Work item: Wherever the word "memory" occurs in the listing below, copy that whole line.

Exercise data:
(* ===== verification/ProcSpec.v ===== *)
(** * What the process routines do

    [ProcEnvLaws] states what proc.c relies on from memory and files, as
    ownership of resources: a trapframe page, a page table with the memory it
    maps, a reference to an open file, a reference to an inode.  [kok] is the
    invariant of the process table between two system calls; it includes that
    the table owns exactly the resources its entries name, so preserving it
    means that nothing leaks and nothing is freed twice. *)

From S2P Require Import Prelude Spinlock Mem Riscv Kalloc Vm Proc.
Import Spinlock.

(** Compute assignments to the fields of an explicit entry. *)
Ltac pcbn :=
  cbn [set_lock set_state set_chan set_killed set_xstate set_pid set_parent set_kstack set_sz set_pagetable
       set_trapframe set_context set_ofile set_cwd set_name p_lock p_state p_chan p_killed p_xstate p_pid p_parent
       p_kstack p_sz p_pagetable p_trapframe p_context p_ofile p_cwd p_name ctx_ra ctx_sp ctx_s dead_context].
Tactic Notation "pcbn" "in" hyp(H) :=
  cbn [set_lock set_state set_chan set_killed set_xstate set_pid set_parent set_kstack set_sz set_pagetable
       set_trapframe set_context set_ofile set_cwd set_name p_lock p_state p_chan p_killed p_xstate p_pid p_parent
       p_kstack p_sz p_pagetable p_trapframe p_context p_ofile p_cwd p_name ctx_ra ctx_sp ctx_s dead_context] in H.

Tactic Notation "pcbn" "everywhere" :=
  cbn [set_lock set_state set_chan set_killed set_xstate set_pid set_parent set_kstack set_sz set_pagetable
       set_trapframe set_context set_ofile set_cwd set_name p_lock p_state p_chan p_killed p_xstate p_pid p_parent
       p_kstack p_sz p_pagetable p_trapframe p_context p_ofile p_cwd p_name ctx_ra ctx_sp ctx_s dead_context] in * |-.

(** ** The contract of the environment *)

Inductive token :=
| TF (pa : Z)
| PT (pt sz : Z)
| FD (f : Z)
| CWD (ip : Z).

#[global] Instance token_eq_dec : EqDecision token.
Proof. solve_decision. Defined.

(** Permutations of token lists, by counting. *)
Lemma count_cons (x y : token) l :
  count_occ token_eq_dec (y :: l) x = ((if token_eq_dec y x then 1 else 0) + count_occ token_eq_dec l x)%nat.
Proof. cbn. by destruct (token_eq_dec y x). Qed.
Lemma count_nil (x : token) : count_occ token_eq_dec [] x = 0%nat.
Proof. done. Qed.
Lemma perm_count (l l' : list token) :
  (forall x, count_occ token_eq_dec l x = count_occ token_eq_dec l' x) -> l ≡ₚ l'.
Proof. apply (Permutation_count_occ token_eq_dec). Qed.
Lemma perm_counts (l l' : list token) x : l ≡ₚ l' -> count_occ token_eq_dec l x = count_occ token_eq_dec l' x.
Proof. intros H. by apply (Permutation_count_occ token_eq_dec). Qed.

(** The permutation facts in context are used too. *)
Ltac solve_perm :=
  apply perm_count; let x := fresh "tk" in intros x;
  repeat match goal with
  | H : ?a ≡ₚ ?b |- _ => apply (perm_counts a b x) in H
  end;
  repeat first [rewrite count_occ_app in * | rewrite count_cons in * | rewrite count_nil in *]; lia.

Class ProcEnvLaws (W : Type) `{ProcEnv W} := {
  owns : W -> list token -> Prop;
  owns_perm w L L' : L ≡ₚ L' -> owns w L -> owns w L';
  law_kalloc w L :
    owns w L ->
    wp env_kalloc w (fun r w' => (r = 0 /\ owns w' L) \/ (r <> 0 /\ owns w' (TF r :: L)));
  law_kfree w L pa : owns w (TF pa :: L) -> wp (env_kfree pa) w (fun _ w' => owns w' L);
  law_pagetable w L tf :
    owns w L -> TF tf ∈ L ->
    wp (env_proc_pagetable tf) w (fun r w' => (r = 0 /\ owns w' L) \/ (r <> 0 /\ owns w' (PT r 0 :: L)));
  law_freepagetable w L pt sz :
    owns w (PT pt sz :: L) -> wp (env_proc_freepagetable pt sz) w (fun _ w' => owns w' L);
  law_uvmcopy w L old new sz :
    owns w (PT old sz :: PT new 0 :: L) ->
    wp (env_uvmcopy old new sz) w (fun r w' =>
      (r = 0 /\ owns w' (PT old sz :: PT new sz :: L)) \/ (r = -1 /\ owns w' (PT old sz :: PT new 0 :: L)));
  law_uvmalloc w L pt sz n :
    owns w (PT pt sz :: L) -> 0 < n < 2 ^ 31 ->
    wp (env_uvmalloc pt sz (u64 (sz + n)) PTE_W) w (fun r w' =>
      (r = 0 /\ owns w' (PT pt sz :: L)) \/ (r = sz + n /\ 0 < r /\ owns w' (PT pt r :: L)));
  law_uvmdealloc w L pt sz n :
    owns w (PT pt sz :: L) -> - 2 ^ 31 <= n < 0 ->
    wp (env_uvmdealloc pt sz (u64 (sz + n))) w (fun r w' =>
      r = (if sz + n <? 0 then sz else sz + n) /\ owns w' (PT pt r :: L));
  law_copyout w L pt sz dst bs :
    owns w (PT pt sz :: L) ->
    wp (env_copyout pt dst bs) w (fun r w' => (r = 0 \/ r = -1) /\ owns w' (PT pt sz :: L));
  law_tf_copy w L dst src :
    owns w L -> TF dst ∈ L -> TF src ∈ L -> wp (env_tf_copy dst src) w (fun _ w' => owns w' L);
  law_tf_set w L tf off v :
    owns w L -> TF tf ∈ L -> 0 <= off < TF_SIZE -> wp (env_tf_set tf off v) w (fun _ w' => owns w' L);
  law_filedup w L f :
    owns w L -> FD f ∈ L -> wp (env_filedup f) w (fun r w' => r = f /\ owns w' (FD f :: L));
  law_fileclose w L f : owns w (FD f :: L) -> wp (env_fileclose f) w (fun _ w' => owns w' L);
  law_idup w L ip :
    owns w L -> CWD ip ∈ L -> wp (env_idup ip) w (fun r w' => r = ip /\ owns w' (CWD ip :: L));
  law_iput w L ip : owns w (CWD ip :: L) -> wp (env_iput ip) w (fun _ w' => owns w' L)
}.

(** The resources an entry of the table names. *)
Definition tok_if (v : Z) (t : token) : list token := if v =? 0 then [] else [t].
Definition file_tokens (fs : list Z) : list token := flat_map (fun f => tok_if f (FD f)) fs.
Definition tokens (p : proc) : list token :=
  tok_if (p_trapframe p) (TF (p_trapframe p)) ++
  tok_if (p_pagetable p) (PT (p_pagetable p) (p_sz p)) ++
  file_tokens (p_ofile p) ++ tok_if (p_cwd p) (CWD (p_cwd p)).
Definition all_tokens (ps : list proc) : list token := flat_map tokens ps.

(** Moving the tokens of one entry to the front. *)
Lemma all_tokens_split ps i p :
  ps !! i = Some p ->
  exists rest, all_tokens ps ≡ₚ tokens p ++ rest /\
    forall q, all_tokens (<[i := q]> ps) ≡ₚ tokens q ++ rest.
Proof.
  intros Hi. pose proof (lookup_lt_Some _ _ _ Hi) as Hlt.
  exists (all_tokens (take i ps) ++ all_tokens (drop (S i) ps)). unfold all_tokens.
  assert (H : forall q, flat_map tokens (<[i := q]> ps) ≡ₚ
    tokens q ++ flat_map tokens (take i ps) ++ flat_map tokens (drop (S i) ps)).
  { intros q. rewrite insert_take_drop by done. rewrite flat_map_app. cbn [flat_map].
    rewrite Permutation_app_swap_app. done. }
  split; [|done]. rewrite <-H. by rewrite list_insert_id.
Qed.

(** ** The CPU's nesting level *)

Definition lvl (h : hart) (n : Z) : Prop := hart_ok h /\ noff h = n.

Lemma lvl_intr h n : lvl h n -> 0 < n -> intr_get h = 0.
Proof. intros [(_ & _ & H) <-]. done. Qed.

Section Rules.
Context {W : Type} `{ProcEnv W}.
Variables (me proc_base forkret_addr : Z).
Notation K := (kstate W).

Lemma wp_hart_push (s : K) n (Q : unit -> K -> Prop) :
  lvl (k_hart s) n -> 0 <= n < 100 ->
  (forall h, lvl h (n + 1) -> Q tt (put hart_lens h s)) -> wp (zoom hart_lens push_off) s Q.
Proof.
  intros [Hok Hn] Hr HQ. apply wp_zoom. unfold wp. cbn [view hart_lens]. rewrite push_off_eq by lia. apply HQ.
  split; [by apply pushed_ok|]. cbn. lia.
Qed.

Lemma wp_pop (s : K) n (Q : unit -> K -> Prop) :
  lvl (k_hart s) (n + 1) -> 0 <= n < 100 ->
  (forall h, lvl h n -> Q tt (put hart_lens h s)) -> wp (zoom hart_lens pop_off) s Q.
Proof.
  intros Hl Hr HQ. pose proof (lvl_intr _ _ Hl ltac:(lia)) as Hi. destruct Hl as [(H1 & H2 & H3) Hn].
  apply wp_zoom. cbn [view hart_lens]. unfold pop_off. do 2 wp_step. rewrite Hi. cbn [negb Z.eqb]. do 2 wp_step.
  rewrite Hn, (proj2 (Z.ltb_ge _ _)) by lia. do 6 wp_step. cbn [noff intena].
  rewrite Hn, Z.add_simpl_r, i32_small by lia.
  apply wp_when; intros Hb.
  - unfold intr_on. wp_step. apply HQ. bool_simpl. subst n. split; [|done]. split_and!; cbn; [|done|done].
    apply Z.lor_nonneg. split; [done|]. done.
  - apply HQ. split; [|done]. split_and!; cbn; try done; try lia.
Qed.

Lemma wp_myproc (s : K) n (Q : option Z -> K -> Prop) :
  lvl (k_hart s) n -> 0 <= n < 100 ->
  (forall h, lvl h n -> Q (c_proc s) (put hart_lens h s)) -> wp myproc s Q.
Proof.
  intros Hl Hr HQ. unfold myproc. wp_step. apply (wp_hart_push s n); [done|lia|]. intros h1 H1. do 3 wp_step.
  apply (wp_pop _ n); [done|lia|]. intros h2 H2. wp_step. by apply HQ.
Qed.

Lemma wp_myproc' (s : K) n i (Q : Z -> K -> Prop) :
  lvl (k_hart s) n -> 0 <= n < 100 -> c_proc s = Some i ->
  (forall h, lvl h n -> Q i (put hart_lens h s)) -> wp myproc' s Q.
Proof.
  intros Hl Hr Hc HQ. unfold myproc'. wp_step. apply (wp_myproc s n); [done|lia|]. intros h Hh. rewrite Hc.
  wp_step. by apply HQ.
Qed.

Lemma wp_lock l (s : K) n (Q : unit -> K -> Prop) :
  lvl (k_hart s) n -> 0 <= n < 100 -> (forall h, view l (put hart_lens h s) = view l s) -> lock_free (view l s) ->
  (forall h, lvl h (n + 1) -> Q tt (put l (lock_taken me (view l s)) (put hart_lens h s))) ->
  wp (lock me l) s Q.
Proof.
  intros Hl Hr Hv Hf HQ. unfold lock. wp_step. apply (wp_hart_push s n); [done|lia|]. intros h Hh.
  apply wp_acquire_at; rewrite Hv; auto.
Qed.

Answer to the problem:
    [ProcEnvLaws] states what proc.c relies on from memory and files, as
    ownership of resources: a trapframe page, a page table with the memory it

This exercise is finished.